# EXERCISE DETAILS
Filter the entries down to the lines holding "values", then copy those lines.

[Stored data entries]
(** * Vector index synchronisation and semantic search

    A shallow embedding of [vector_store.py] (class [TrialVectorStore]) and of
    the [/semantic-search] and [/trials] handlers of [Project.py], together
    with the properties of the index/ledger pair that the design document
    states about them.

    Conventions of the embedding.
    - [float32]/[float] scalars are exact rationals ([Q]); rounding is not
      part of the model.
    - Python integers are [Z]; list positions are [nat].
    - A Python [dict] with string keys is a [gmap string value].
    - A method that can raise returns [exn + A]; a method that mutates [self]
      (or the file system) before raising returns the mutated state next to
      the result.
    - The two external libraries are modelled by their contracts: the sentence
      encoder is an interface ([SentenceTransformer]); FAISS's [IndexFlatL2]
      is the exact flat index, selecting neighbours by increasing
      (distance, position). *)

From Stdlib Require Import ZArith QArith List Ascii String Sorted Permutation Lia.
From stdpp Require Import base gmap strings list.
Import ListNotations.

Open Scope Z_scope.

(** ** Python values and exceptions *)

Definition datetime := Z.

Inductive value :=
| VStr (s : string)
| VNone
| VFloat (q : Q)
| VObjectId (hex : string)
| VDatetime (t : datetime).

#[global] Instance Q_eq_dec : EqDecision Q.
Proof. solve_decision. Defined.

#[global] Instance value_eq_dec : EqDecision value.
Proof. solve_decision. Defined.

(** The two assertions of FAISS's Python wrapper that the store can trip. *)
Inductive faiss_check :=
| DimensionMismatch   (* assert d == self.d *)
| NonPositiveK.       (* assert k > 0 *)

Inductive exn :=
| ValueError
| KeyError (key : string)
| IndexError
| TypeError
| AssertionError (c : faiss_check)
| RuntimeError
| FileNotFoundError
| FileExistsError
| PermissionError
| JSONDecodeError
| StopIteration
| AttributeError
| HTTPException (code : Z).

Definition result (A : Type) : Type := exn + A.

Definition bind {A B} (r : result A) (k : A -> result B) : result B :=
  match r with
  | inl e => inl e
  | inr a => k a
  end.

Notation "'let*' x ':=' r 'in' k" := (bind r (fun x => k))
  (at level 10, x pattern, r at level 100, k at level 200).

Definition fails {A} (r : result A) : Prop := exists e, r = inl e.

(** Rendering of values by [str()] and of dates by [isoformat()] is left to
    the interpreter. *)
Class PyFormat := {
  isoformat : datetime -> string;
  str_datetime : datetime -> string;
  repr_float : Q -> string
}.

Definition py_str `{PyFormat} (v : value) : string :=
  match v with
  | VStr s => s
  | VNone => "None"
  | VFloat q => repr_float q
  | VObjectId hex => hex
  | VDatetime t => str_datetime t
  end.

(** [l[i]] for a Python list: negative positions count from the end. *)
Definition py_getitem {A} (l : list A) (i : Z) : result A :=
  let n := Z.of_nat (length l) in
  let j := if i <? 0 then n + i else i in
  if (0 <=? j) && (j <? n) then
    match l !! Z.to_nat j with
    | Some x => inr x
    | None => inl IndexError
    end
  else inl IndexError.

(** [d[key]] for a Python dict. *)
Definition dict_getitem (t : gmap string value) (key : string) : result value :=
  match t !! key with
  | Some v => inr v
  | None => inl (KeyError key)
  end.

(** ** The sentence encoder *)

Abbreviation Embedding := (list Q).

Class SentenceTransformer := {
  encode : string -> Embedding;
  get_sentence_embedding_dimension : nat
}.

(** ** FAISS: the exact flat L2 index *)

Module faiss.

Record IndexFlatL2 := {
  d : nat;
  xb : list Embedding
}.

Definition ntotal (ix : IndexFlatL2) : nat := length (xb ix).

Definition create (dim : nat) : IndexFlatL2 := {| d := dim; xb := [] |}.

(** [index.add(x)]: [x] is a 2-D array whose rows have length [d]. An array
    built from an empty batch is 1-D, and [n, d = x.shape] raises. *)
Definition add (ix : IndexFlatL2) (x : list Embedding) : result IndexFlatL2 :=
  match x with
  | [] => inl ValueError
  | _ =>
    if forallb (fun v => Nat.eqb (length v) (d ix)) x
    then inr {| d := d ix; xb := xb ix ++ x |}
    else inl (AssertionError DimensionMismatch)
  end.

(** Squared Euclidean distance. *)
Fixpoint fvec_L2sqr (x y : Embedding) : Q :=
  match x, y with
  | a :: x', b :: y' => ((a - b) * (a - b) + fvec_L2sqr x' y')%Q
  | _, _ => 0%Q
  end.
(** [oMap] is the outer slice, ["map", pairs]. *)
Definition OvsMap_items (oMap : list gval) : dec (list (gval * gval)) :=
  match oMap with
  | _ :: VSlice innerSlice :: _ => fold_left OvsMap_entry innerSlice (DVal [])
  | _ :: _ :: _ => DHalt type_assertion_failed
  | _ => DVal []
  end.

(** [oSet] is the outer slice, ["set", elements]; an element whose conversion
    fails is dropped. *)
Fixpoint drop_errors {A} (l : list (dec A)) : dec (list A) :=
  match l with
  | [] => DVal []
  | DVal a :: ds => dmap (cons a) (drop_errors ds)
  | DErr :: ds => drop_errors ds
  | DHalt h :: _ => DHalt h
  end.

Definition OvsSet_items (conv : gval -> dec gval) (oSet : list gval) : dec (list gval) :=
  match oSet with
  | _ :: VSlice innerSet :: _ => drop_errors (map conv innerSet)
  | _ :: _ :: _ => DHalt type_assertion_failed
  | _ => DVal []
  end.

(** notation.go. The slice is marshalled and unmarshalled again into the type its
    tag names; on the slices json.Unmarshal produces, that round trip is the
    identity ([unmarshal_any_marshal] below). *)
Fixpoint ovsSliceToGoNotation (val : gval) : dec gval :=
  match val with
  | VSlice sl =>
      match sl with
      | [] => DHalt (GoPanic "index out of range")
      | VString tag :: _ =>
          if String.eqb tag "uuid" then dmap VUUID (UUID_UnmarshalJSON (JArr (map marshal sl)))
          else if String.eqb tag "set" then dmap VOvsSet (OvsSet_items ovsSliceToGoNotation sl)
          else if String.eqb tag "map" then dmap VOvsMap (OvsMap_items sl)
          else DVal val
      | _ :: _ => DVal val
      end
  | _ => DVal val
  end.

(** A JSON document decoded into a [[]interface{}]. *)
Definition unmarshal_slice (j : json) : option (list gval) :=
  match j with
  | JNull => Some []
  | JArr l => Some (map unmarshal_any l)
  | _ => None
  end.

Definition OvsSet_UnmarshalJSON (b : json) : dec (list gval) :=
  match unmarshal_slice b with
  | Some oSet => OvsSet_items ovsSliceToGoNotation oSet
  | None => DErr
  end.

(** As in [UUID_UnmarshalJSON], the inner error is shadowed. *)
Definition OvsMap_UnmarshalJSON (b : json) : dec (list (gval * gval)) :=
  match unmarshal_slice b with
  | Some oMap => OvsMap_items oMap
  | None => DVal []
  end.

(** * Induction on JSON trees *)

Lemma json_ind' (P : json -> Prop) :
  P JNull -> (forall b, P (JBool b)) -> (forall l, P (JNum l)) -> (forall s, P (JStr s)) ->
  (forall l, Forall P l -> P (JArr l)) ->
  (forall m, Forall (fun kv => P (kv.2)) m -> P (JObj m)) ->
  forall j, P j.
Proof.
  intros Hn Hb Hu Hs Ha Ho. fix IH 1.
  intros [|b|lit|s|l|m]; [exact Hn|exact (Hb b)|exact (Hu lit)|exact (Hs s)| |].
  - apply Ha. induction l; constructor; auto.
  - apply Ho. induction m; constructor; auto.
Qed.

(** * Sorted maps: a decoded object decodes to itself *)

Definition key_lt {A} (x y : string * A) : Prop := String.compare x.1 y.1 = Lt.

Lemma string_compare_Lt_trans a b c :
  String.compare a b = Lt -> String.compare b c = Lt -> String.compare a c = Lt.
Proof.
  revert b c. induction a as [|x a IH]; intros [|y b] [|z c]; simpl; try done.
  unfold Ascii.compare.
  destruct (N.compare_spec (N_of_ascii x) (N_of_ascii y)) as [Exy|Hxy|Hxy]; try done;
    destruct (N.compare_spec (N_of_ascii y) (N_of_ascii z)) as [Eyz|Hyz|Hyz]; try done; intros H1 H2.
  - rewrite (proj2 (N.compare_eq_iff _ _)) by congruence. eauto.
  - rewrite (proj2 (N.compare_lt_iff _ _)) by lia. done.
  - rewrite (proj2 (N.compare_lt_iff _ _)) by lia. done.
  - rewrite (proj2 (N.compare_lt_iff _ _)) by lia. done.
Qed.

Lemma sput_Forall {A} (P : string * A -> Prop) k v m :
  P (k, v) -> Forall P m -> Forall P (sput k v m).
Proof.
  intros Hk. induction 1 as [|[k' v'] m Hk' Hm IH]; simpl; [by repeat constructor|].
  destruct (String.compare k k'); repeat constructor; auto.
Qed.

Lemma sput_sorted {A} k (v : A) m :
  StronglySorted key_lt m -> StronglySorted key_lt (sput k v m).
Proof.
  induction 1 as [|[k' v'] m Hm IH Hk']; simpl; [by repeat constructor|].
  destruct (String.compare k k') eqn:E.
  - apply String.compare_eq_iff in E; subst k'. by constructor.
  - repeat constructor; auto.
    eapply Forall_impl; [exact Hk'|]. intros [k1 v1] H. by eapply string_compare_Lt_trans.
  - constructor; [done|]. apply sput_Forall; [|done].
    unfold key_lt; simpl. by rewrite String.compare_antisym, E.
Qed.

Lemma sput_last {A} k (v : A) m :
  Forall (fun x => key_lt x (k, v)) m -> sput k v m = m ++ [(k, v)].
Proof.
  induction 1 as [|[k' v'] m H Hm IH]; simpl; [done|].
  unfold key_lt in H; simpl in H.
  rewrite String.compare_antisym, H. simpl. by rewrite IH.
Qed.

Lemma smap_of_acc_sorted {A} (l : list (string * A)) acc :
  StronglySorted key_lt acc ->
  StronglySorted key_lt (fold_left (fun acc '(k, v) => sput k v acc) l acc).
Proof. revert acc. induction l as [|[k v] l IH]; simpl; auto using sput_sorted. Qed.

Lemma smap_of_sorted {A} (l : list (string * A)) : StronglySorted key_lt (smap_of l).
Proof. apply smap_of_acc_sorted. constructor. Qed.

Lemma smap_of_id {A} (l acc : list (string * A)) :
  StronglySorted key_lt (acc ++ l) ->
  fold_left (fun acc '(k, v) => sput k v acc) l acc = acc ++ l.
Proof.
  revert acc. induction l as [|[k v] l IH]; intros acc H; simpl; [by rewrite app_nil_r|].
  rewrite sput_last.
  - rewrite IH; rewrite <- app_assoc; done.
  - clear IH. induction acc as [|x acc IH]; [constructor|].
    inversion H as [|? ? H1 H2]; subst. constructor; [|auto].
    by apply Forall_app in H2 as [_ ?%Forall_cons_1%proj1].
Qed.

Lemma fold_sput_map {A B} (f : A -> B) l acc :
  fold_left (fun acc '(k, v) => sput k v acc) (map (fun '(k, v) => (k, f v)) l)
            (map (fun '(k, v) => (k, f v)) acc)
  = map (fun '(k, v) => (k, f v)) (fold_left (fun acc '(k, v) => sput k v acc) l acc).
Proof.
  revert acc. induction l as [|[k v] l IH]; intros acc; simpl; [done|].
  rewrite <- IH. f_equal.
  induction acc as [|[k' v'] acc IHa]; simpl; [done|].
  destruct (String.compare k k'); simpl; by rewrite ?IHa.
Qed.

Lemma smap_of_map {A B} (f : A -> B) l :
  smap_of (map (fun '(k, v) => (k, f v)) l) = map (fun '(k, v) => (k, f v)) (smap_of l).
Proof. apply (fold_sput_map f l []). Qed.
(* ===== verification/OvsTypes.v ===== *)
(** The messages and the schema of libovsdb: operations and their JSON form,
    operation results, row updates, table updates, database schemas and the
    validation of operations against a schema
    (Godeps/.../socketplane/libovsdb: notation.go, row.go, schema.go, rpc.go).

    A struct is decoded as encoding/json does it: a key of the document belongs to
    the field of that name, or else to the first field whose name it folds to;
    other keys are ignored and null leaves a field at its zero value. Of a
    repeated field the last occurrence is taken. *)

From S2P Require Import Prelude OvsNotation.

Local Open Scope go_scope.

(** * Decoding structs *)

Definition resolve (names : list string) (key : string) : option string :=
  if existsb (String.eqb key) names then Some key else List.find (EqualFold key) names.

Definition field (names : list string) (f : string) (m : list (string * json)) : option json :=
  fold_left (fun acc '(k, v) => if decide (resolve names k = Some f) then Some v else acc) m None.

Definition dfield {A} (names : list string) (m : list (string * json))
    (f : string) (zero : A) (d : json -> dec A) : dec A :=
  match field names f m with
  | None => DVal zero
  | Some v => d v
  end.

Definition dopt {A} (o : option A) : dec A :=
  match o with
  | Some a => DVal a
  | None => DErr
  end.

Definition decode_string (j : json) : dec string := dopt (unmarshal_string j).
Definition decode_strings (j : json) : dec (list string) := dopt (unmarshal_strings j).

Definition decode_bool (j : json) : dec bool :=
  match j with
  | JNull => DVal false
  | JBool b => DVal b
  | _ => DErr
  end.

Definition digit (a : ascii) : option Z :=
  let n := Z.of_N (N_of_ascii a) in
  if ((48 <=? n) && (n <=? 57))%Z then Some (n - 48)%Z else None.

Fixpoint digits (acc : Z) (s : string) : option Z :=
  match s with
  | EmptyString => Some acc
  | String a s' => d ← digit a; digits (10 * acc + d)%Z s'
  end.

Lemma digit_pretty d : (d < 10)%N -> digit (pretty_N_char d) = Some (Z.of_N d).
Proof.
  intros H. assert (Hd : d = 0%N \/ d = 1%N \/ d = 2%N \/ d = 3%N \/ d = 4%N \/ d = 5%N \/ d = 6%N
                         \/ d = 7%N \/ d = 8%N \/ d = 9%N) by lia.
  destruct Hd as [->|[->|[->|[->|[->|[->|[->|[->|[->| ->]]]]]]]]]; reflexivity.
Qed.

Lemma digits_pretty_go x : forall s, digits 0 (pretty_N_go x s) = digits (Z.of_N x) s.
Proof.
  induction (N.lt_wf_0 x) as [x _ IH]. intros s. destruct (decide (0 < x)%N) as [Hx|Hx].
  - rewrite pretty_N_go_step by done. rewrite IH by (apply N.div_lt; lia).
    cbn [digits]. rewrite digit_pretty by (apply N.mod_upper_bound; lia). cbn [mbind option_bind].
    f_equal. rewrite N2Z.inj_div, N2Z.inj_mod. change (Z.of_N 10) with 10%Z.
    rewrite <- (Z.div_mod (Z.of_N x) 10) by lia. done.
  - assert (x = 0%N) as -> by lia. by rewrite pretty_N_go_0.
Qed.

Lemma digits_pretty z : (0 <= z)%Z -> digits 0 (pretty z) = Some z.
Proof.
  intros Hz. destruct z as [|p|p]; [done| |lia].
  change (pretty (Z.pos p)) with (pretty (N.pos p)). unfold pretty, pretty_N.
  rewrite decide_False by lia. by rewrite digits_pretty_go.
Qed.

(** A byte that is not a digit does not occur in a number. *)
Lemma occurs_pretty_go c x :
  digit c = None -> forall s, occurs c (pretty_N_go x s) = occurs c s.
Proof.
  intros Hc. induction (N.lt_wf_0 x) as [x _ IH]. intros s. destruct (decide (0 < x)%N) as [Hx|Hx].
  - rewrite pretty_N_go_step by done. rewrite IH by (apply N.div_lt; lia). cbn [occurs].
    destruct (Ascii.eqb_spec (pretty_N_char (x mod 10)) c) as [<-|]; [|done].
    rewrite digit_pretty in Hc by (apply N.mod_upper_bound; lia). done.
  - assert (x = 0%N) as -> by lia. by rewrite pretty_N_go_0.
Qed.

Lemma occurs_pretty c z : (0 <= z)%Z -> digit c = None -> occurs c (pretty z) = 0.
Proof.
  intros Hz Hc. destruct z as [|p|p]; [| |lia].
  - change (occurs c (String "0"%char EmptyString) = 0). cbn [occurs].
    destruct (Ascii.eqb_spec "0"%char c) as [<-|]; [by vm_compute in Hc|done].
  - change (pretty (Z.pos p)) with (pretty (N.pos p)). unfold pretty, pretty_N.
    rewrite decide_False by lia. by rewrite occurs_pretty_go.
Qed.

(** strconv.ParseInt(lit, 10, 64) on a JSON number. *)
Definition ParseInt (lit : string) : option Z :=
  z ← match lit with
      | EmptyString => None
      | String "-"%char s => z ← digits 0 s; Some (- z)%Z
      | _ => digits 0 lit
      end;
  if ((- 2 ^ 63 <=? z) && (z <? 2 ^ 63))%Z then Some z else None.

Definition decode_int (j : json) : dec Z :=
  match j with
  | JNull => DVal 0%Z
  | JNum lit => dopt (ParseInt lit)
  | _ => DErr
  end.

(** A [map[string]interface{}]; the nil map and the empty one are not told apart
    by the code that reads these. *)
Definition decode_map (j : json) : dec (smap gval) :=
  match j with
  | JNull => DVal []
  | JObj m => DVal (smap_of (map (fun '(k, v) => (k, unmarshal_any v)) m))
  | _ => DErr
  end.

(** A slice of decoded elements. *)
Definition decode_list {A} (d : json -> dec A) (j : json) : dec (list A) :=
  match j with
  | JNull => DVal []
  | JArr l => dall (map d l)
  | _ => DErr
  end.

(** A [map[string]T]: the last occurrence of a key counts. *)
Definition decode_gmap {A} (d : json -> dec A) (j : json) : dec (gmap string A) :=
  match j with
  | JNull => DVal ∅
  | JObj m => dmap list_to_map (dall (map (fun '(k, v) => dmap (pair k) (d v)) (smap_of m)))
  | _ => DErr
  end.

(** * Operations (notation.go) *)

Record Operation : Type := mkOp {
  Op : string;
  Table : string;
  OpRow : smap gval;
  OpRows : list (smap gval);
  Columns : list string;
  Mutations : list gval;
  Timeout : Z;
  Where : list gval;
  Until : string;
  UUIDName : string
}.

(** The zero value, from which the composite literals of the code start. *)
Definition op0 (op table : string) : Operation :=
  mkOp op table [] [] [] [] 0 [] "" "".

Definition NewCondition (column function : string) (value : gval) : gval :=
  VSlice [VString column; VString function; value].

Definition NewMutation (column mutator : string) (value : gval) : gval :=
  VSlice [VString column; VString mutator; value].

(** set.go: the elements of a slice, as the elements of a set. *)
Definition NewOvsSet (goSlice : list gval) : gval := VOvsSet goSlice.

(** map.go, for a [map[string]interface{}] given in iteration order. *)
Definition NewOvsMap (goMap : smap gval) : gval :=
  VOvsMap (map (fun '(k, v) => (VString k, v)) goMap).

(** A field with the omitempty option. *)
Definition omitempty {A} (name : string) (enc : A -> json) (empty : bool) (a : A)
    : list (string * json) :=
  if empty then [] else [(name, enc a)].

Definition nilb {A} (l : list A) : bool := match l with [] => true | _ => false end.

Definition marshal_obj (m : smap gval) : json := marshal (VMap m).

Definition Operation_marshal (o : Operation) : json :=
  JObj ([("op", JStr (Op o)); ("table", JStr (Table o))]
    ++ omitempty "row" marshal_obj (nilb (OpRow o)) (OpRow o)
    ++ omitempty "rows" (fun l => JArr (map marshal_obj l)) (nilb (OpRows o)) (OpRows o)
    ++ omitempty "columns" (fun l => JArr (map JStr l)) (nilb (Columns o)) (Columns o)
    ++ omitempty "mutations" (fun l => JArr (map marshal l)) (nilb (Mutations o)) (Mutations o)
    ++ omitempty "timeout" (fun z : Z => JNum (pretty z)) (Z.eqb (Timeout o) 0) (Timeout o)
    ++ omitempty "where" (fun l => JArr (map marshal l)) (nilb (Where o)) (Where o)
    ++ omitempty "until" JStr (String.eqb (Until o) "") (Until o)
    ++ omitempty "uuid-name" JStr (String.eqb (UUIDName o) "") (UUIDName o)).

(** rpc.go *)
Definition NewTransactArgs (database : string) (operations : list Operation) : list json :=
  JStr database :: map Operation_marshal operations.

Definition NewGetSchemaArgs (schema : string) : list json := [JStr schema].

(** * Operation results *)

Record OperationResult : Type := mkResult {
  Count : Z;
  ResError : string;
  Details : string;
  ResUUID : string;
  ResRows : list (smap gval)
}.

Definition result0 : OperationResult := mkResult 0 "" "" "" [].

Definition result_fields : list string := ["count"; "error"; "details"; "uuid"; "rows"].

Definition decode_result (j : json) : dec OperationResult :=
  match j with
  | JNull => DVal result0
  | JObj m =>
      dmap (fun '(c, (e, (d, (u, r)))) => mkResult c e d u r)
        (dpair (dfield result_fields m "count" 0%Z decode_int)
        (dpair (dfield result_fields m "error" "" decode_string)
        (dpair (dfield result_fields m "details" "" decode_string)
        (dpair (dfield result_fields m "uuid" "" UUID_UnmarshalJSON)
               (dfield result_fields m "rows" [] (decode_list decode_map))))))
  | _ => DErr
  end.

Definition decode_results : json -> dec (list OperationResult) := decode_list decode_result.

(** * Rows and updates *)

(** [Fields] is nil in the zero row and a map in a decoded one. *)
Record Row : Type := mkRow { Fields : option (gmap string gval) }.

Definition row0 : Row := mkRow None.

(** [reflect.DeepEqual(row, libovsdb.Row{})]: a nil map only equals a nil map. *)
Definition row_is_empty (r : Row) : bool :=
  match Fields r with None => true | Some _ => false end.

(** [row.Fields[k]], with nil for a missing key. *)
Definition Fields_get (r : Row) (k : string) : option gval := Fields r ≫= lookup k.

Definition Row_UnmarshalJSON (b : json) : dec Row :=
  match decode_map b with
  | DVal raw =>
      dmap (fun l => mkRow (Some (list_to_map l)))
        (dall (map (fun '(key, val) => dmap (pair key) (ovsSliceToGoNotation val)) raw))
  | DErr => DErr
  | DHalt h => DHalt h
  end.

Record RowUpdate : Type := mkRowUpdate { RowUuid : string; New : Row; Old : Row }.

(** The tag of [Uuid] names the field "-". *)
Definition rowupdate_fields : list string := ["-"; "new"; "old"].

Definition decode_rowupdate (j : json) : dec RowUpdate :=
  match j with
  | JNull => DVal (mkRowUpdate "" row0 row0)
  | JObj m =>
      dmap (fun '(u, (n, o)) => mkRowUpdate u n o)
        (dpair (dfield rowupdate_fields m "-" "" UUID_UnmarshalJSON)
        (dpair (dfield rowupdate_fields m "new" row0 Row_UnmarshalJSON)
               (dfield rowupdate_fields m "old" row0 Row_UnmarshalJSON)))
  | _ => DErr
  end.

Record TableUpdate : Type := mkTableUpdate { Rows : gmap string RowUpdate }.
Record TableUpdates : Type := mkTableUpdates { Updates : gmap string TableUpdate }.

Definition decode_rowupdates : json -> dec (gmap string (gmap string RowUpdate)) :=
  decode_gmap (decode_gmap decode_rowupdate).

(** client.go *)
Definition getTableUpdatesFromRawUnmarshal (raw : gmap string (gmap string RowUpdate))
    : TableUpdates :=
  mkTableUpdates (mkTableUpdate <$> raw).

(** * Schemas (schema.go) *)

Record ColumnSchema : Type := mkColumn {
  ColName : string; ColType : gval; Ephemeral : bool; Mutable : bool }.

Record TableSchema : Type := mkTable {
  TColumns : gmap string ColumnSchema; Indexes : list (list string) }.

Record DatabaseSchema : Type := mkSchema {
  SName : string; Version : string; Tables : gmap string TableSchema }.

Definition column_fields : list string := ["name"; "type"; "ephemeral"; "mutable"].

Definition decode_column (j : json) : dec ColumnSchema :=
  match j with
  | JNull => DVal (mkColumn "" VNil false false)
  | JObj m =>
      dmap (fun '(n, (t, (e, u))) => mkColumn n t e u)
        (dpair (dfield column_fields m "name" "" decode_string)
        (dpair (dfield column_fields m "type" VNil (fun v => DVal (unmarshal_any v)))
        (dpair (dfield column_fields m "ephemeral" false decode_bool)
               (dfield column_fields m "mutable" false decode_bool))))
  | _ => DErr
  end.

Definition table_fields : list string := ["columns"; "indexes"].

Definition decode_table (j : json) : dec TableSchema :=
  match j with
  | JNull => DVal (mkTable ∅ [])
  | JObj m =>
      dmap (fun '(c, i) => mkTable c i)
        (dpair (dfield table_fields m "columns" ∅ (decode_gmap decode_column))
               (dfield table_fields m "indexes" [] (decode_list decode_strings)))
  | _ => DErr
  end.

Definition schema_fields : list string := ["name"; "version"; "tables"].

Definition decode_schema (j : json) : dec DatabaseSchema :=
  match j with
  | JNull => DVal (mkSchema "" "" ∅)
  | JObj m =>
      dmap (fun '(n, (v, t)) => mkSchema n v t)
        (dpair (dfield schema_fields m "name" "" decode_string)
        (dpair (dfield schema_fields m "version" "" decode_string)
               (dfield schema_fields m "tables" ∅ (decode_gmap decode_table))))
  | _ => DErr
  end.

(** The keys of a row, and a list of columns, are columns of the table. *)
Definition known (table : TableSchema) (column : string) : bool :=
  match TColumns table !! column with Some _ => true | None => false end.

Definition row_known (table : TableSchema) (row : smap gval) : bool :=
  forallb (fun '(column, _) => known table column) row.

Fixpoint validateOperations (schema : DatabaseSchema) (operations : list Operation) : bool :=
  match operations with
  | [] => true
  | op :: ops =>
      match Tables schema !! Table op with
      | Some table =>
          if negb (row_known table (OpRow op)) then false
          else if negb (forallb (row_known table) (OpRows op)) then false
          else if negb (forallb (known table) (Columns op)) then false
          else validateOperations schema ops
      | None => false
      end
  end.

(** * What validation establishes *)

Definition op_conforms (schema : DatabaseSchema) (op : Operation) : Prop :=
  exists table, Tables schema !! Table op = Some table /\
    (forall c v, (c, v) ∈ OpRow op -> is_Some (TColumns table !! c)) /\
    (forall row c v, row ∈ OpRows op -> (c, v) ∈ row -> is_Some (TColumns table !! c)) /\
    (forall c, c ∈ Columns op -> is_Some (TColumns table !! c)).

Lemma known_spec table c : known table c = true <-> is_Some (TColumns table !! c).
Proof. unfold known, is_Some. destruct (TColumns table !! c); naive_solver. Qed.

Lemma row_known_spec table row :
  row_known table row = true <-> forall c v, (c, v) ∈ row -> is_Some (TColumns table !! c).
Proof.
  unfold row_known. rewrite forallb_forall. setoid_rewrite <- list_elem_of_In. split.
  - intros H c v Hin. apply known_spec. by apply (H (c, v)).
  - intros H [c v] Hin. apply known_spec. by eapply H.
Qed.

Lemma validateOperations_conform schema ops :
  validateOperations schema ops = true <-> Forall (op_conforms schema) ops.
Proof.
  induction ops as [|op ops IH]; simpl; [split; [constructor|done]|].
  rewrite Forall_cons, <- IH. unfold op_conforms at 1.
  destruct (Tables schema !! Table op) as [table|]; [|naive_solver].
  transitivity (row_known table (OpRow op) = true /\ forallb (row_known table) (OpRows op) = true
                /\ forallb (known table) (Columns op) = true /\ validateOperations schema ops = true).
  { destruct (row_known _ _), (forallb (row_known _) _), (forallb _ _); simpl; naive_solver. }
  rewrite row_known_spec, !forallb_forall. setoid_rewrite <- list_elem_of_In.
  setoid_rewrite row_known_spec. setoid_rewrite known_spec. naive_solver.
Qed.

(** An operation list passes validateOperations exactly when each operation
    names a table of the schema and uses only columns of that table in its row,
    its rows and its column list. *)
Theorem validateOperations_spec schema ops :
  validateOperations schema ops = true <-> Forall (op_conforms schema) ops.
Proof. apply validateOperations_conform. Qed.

# YOUR RESPONSE
(** ** Python values and exceptions *)
(** Rendering of values by [str()] and of dates by [isoformat()] is left to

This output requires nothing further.